なんだかよくない映画のように書いてしまいましたが、見ている時はそんな感じはまったくしません。マーガレット・クアリーがとてもいい感じでジョアンナを演じています。

フィリップ・ファラルドー監督

この映画を見ようと思ったのは、フィリプ・ファラルドー監督の2014年の作品「グッド・ライ 〜いちばん優しい嘘〜」にいい印象が残っていたからです。
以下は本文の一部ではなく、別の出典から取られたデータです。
(** * Regex Replace Loader: a shallow embedding of [index.js]

    The loader receives a source text and an options object, and runs
    [String.prototype.replace] once per enabled stage.  The embedding has
    three layers:

    - the JavaScript values the loader dispatches on ([Prim], [JsValue]),
      thrown errors ([Exception], [Result]) and the options object;
    - the host primitives the loader calls: the [RegExp] constructor and
      [String.prototype.replace], written after ECMA-262 (GetSubstitution,
      RegExpBuiltinExec, RegExp.prototype[@@replace]) over a pattern matcher
      that is left abstract ([RegExpHost]);
    - the functions of [index.js] themselves: [typeOf], [getRegex],
      [getValueOrMatchFn], [getMatchFn], [replace], [regexReplaceLoader].

    Strings are sequences of 8-bit characters; numbers are integers. *)

From Stdlib Require Import String Ascii ZArith DecimalNat DecimalString.
From stdpp Require Import gmap strings list.

Local Open Scope string_scope.
Local Open Scope list_scope.

(** ** JavaScript values *)

(** Primitive values: what a replace callback can receive and what an
    options field can hold besides objects. *)
Inductive Prim : Type :=
| PUndefined
| PNull
| PBool (b : bool)
| PNumber (z : Z)
| PString (s : string).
あざとさがないのがいいと書いていますが、その意味ではこの「マイ・ニューヨーク・ダイアリー」も山を作ろうと思えばいくつもあるのですが、そこはスパッと切ってしまっているようなところがあり全体の印象はとてもいいです。

センスがいいなあと思ったシーンがあります。

ジョアンナはちょっと行ってくる感覚でニューヨークへやってきてそのまま住み着くわけですが、西海岸には恋人もいるにもかかわらず、ニューヨークで知り合った作家志望の青年と付き合うようになり同居します。元恋人は音楽家で演奏のためにワシントンへやってきます。ニューヨークから会いに行ったジョアンナを責めるわけでもなく、別れましょうの言葉もくれないのか…と寂しそうに帰っていきます。まあそれはそれでいいのですが、その後、ちょっとしたことが発端となりニューヨークの恋人にも愛していないことに気づいたと言い、あっさりアパートメントを出てしまいます。

そして、その後のホテルのシーンだったと思います。突然ダンスシーンが入ります。

ホテルの客やら従業員が自然にダンスに入っていきます。そしてジョアンナは元恋人と踊ります。なぜという疑問など湧いてこない洒落た展開でした。
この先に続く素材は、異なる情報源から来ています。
(** * Panel UI for an image-editing host: stores, menu bar, layer actions,
      carousel and responsive theme.

    A shallow embedding of the JavaScript (and LESS) sources:
    - [Theme]       the html font-size media queries of the LESS theme;
    - [Carousel]    the navigation state of the Carousel component;
    - [BoundsStore] the Fluxxor store caching layer bounds;
    - [Layers]      the layer action commands (js/actions/layers.js), as
                    traces of the effects they issue;
    - [MenuBar]     the menu bar model (js/models/menubar.js).
    The definitions come first; the facts about each module follow in a
    module of the same name with the suffix [Facts].

    JavaScript numbers that hold identifiers, indices and pixel widths are
    integers here ([Z] or [nat]); objects used as dictionaries are finite
    maps; object literals are association lists in the order of the source. *)

From Stdlib Require Import Ascii.
From stdpp Require Import base numbers option list strings gmap fin_maps pretty.

Local Open Scope Z_scope.

(* ===================================================================== *)
(** ** Responsive root font size (LESS theme) *)
(* ===================================================================== *)

Module Theme.

(** Font sizes are percentages with one decimal; they are kept in tenths
    of a percent, so [@base-9: 56.3%] is [563]. *)
Definition base_8 : Z := 500.
Definition base_9 : Z := 563.
Definition base_10 : Z := 625.
Definition base_11 : Z := 688.
Definition base_12 : Z := 750.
映画はエンディングに入っていきます。ジョアンナは、マーガレットに認められて担当作家がつくことになった矢先、作家を目指してエージェンシーをやめる決心をします。そして、仕事を続けながら書き上げた詩をニューヨーカー(The New Yorker)に持ち込みます。オフィスに戻りますと、サリンジャーがマーガレットとのミーティングのために訪れてきています。ジョアンナはしばらく思い悩みながらも、件の青年の手紙を手にとりサリンジャーのコートのポケットにそっと入れるのです。

ミーティングを終えて出てきたサリンジャーと初めて顔を合わせるジョアンナです。

現代的な視点がちらりと

ジョアンナの恋人たち、男友達というニュアンスかも知れませんが、そうした男たちへの関わり方に現代的な視点が感じられます。1990年代という30年近く前の話ですが、ジョアンナには現代的な女性像が感じられます。
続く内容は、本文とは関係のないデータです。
(** * The deterministic core of the snake arena (src/game/engine.ts, prng.ts)

    A shallow embedding of the tick resolver, the food manager, the AI policy,
    the respawn scheduler and the mulberry32 generator, followed by the
    properties of the specification.  The frame loop of useGameEngine.ts and
    the joystick of App.tsx come after the engine; their properties, with
    further properties of the engine, close the file.

    Number model.  The engine keeps grid coordinates, ticks, counters and
    lengths integral: they are [Z] (or [nat] for [length]), and a config is a
    record of integers.  The speed, the speed accumulator, effect
    multipliers, food weights, AI scores and the draws of the generator are
    fractional: they are rationals [Q], and [advanceState] computes with them
    exactly.  A draw of the generator is [u / 2^32] for a 32-bit [u], so it
    is exact in doubles too, and products of a draw with a board dimension
    are exact in doubles for boards below 2^21 cells a side.  The comparisons
    the engine makes on fractional values ([accumulator >= 1], the weight
    thresholds 0.6 and 0.8 against a draw) come out the same in both models
    on the runs evaluated below: on the states the engine can reach every
    speed is 1 and every agent moves on every tick.  Where the rounding of
    doubles decides, the arithmetic is IEEE 754 binary64 ([F64]): in the
    speed gate of an agent with a fractional speed ([advanceState64], the
    tick with the gate rounded as the code rounds it) and in the clock of
    the frame loop.

    Exceptions.  Reading [segments[0]] of an empty segment list and then a
    coordinate of it throws a TypeError in the source; the embedding returns
    [None] there ([option] is the error monad of the file). *)

From Stdlib Require Import ZArith QArith Qround Qpower Qabs Lia Lqa SpecFloat.
From stdpp Require Import base option gmap strings list pretty.

Local Open Scope Z_scope.

(** ** types.ts *)

(** 'up' | 'down' | 'left' | 'right'; capitalised, [left] and [right] being
    the constructors of [sumbool]. *)
Inductive Direction := Up | Down | Left | Right.

#[global] Instance Direction_eq_dec : EqDecision Direction.
Proof. solve_decision. Defined.

Record Vec2 := mkVec2 { x : Z; y : Z }.

#[global] Instance Vec2_eq_dec : EqDecision Vec2.
Proof. solve_decision. Defined.

Inductive Controller := player | ai.

#[global] Instance Controller_eq_dec : EqDecision Controller.
Proof. solve_decision. Defined.

Inductive EffectType := speedBoost.

#[global] Instance EffectType_eq_dec : EqDecision EffectType.
Proof. solve_decision. Defined.

Inductive FoodKind := standard | speed | bulk.

#[global] Instance FoodKind_eq_dec : EqDecision FoodKind.
Proof. solve_decision. Defined.

Inductive Status := running | gameover.

#[global] Instance Status_eq_dec : EqDecision Status.
Proof. solve_decision. Defined.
ジョアンナが最初に居候のような形で同居する女性の友人がいます。なんだったかははっきりはしていませんが、ジョアンナと同じように何かになることを目指していいるようでしたが、あきらめて結婚することになり、その際のふたりの会話がかなり微妙なニュアンスで描かれています。その女性はあきらめることに後ろめたさを感じているようであり、ジョアンナもなぜ?と思うものの責めるわけにもいかずという、現代的視点でみればなんとも微妙な30年前という描写でした。

それに、マーガレットにやたらタバコを吸わせていましたし、ジョアンナも吸っていました。かなり意図的な演出でしょう。

ということで、内容的には感じることが少ないのですが、映画のつくりとしてはとてもよくできた映画でした。